* What you will do
Leaving out every line that comes before the one containing "- apply slen_zero", output the rest of the records exactly, the final line included.

* Collected data

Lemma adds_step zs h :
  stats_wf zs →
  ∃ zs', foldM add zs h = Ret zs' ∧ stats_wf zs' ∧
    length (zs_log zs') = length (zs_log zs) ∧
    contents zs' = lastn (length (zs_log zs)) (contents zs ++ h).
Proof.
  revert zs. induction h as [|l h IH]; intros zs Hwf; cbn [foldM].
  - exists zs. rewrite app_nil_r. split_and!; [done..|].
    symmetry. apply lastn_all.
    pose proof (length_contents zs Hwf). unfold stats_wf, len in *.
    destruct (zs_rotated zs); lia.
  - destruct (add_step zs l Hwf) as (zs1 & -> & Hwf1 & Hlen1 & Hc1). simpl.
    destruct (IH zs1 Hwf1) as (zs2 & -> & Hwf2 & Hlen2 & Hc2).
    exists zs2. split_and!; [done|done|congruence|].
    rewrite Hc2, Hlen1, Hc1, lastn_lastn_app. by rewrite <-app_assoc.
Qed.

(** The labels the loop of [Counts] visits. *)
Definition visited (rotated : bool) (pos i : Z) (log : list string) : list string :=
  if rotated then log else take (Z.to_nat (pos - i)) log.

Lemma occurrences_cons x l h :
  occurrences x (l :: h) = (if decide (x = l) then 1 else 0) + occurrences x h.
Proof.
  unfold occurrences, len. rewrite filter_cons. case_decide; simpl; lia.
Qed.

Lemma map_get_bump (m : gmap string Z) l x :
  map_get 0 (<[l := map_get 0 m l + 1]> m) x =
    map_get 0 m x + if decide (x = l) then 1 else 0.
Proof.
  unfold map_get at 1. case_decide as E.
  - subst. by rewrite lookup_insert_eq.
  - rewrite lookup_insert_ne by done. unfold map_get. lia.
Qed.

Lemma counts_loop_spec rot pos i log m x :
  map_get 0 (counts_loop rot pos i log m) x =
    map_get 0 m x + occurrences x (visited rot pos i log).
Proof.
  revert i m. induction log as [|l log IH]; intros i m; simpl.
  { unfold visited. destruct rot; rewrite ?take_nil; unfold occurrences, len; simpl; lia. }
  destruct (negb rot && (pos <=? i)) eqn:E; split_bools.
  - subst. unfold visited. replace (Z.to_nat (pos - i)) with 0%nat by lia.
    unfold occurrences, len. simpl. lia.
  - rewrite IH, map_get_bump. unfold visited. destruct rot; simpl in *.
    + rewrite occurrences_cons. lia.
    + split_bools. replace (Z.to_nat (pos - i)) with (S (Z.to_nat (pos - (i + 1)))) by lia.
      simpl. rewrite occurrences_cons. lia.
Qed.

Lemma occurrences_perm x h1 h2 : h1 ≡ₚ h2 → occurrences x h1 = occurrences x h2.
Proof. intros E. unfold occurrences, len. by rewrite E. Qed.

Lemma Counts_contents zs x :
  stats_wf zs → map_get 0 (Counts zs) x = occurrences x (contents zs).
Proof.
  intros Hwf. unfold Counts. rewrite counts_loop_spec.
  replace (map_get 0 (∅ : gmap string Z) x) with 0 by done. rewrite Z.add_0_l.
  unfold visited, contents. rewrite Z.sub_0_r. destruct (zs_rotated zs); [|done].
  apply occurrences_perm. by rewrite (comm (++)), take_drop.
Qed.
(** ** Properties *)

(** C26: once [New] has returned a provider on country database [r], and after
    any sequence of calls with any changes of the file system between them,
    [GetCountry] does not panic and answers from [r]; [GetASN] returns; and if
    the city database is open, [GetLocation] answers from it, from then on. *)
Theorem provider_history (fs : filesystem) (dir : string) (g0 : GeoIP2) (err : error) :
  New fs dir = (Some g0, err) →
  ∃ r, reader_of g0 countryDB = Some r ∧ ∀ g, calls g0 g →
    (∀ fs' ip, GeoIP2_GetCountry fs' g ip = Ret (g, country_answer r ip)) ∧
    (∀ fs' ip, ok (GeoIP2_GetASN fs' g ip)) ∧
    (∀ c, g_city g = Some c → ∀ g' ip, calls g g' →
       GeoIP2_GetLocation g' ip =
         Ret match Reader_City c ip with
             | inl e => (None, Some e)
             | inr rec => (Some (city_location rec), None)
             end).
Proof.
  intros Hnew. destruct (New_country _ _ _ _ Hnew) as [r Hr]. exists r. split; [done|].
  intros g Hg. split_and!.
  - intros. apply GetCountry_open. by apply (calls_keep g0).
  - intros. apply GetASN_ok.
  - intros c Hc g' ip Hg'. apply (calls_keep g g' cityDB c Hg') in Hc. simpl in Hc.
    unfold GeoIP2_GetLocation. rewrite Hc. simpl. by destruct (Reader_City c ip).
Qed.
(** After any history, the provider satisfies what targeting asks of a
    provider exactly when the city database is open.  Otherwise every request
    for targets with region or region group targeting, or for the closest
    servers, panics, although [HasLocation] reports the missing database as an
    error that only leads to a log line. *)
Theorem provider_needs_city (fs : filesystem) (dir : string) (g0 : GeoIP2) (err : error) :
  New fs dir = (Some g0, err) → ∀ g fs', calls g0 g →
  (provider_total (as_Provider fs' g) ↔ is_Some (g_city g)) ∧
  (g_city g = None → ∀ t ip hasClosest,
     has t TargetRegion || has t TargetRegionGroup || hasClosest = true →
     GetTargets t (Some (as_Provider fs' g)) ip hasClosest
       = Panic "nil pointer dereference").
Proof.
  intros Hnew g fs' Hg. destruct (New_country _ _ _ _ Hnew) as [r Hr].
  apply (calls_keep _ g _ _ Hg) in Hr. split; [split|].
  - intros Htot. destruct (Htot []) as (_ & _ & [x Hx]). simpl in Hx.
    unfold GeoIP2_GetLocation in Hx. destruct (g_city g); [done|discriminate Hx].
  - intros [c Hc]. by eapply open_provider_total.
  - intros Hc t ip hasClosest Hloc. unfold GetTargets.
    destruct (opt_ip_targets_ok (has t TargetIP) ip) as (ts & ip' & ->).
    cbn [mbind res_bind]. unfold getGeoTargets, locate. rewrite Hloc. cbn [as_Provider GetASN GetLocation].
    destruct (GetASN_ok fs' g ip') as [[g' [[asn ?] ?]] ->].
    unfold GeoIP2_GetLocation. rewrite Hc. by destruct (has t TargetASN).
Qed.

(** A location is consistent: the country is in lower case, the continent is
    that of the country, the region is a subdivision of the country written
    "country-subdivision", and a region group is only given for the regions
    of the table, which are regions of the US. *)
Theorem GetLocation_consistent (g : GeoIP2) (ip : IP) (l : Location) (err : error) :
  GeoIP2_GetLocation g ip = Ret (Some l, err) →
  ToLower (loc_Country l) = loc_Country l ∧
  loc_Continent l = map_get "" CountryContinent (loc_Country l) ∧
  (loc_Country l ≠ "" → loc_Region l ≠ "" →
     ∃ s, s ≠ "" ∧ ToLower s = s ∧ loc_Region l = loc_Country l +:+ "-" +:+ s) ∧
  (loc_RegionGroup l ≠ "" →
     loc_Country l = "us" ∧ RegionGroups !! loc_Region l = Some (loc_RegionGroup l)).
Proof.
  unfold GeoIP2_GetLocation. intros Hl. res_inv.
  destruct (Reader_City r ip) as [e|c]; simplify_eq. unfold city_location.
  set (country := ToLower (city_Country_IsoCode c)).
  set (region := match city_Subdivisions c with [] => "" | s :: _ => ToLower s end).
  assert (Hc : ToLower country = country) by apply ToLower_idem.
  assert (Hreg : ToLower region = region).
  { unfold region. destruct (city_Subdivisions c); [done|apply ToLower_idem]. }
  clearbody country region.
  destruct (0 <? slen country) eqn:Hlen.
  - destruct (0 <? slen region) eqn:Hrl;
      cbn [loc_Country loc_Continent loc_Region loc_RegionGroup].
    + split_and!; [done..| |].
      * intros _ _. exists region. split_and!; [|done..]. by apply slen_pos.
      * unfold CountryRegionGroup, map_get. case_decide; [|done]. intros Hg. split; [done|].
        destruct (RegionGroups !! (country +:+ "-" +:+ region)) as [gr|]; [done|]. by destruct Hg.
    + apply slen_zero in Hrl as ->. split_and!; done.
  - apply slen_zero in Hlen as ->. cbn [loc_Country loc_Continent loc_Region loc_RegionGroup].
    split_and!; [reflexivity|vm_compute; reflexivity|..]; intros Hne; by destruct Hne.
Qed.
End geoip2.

* Exercise result
  - apply slen_zero in Hlen as ->. cbn [loc_Country loc_Continent loc_Region loc_RegionGroup].
    split_and!; [reflexivity|vm_compute; reflexivity|..]; intros Hne; by destruct Hne.
Qed.
End geoip2.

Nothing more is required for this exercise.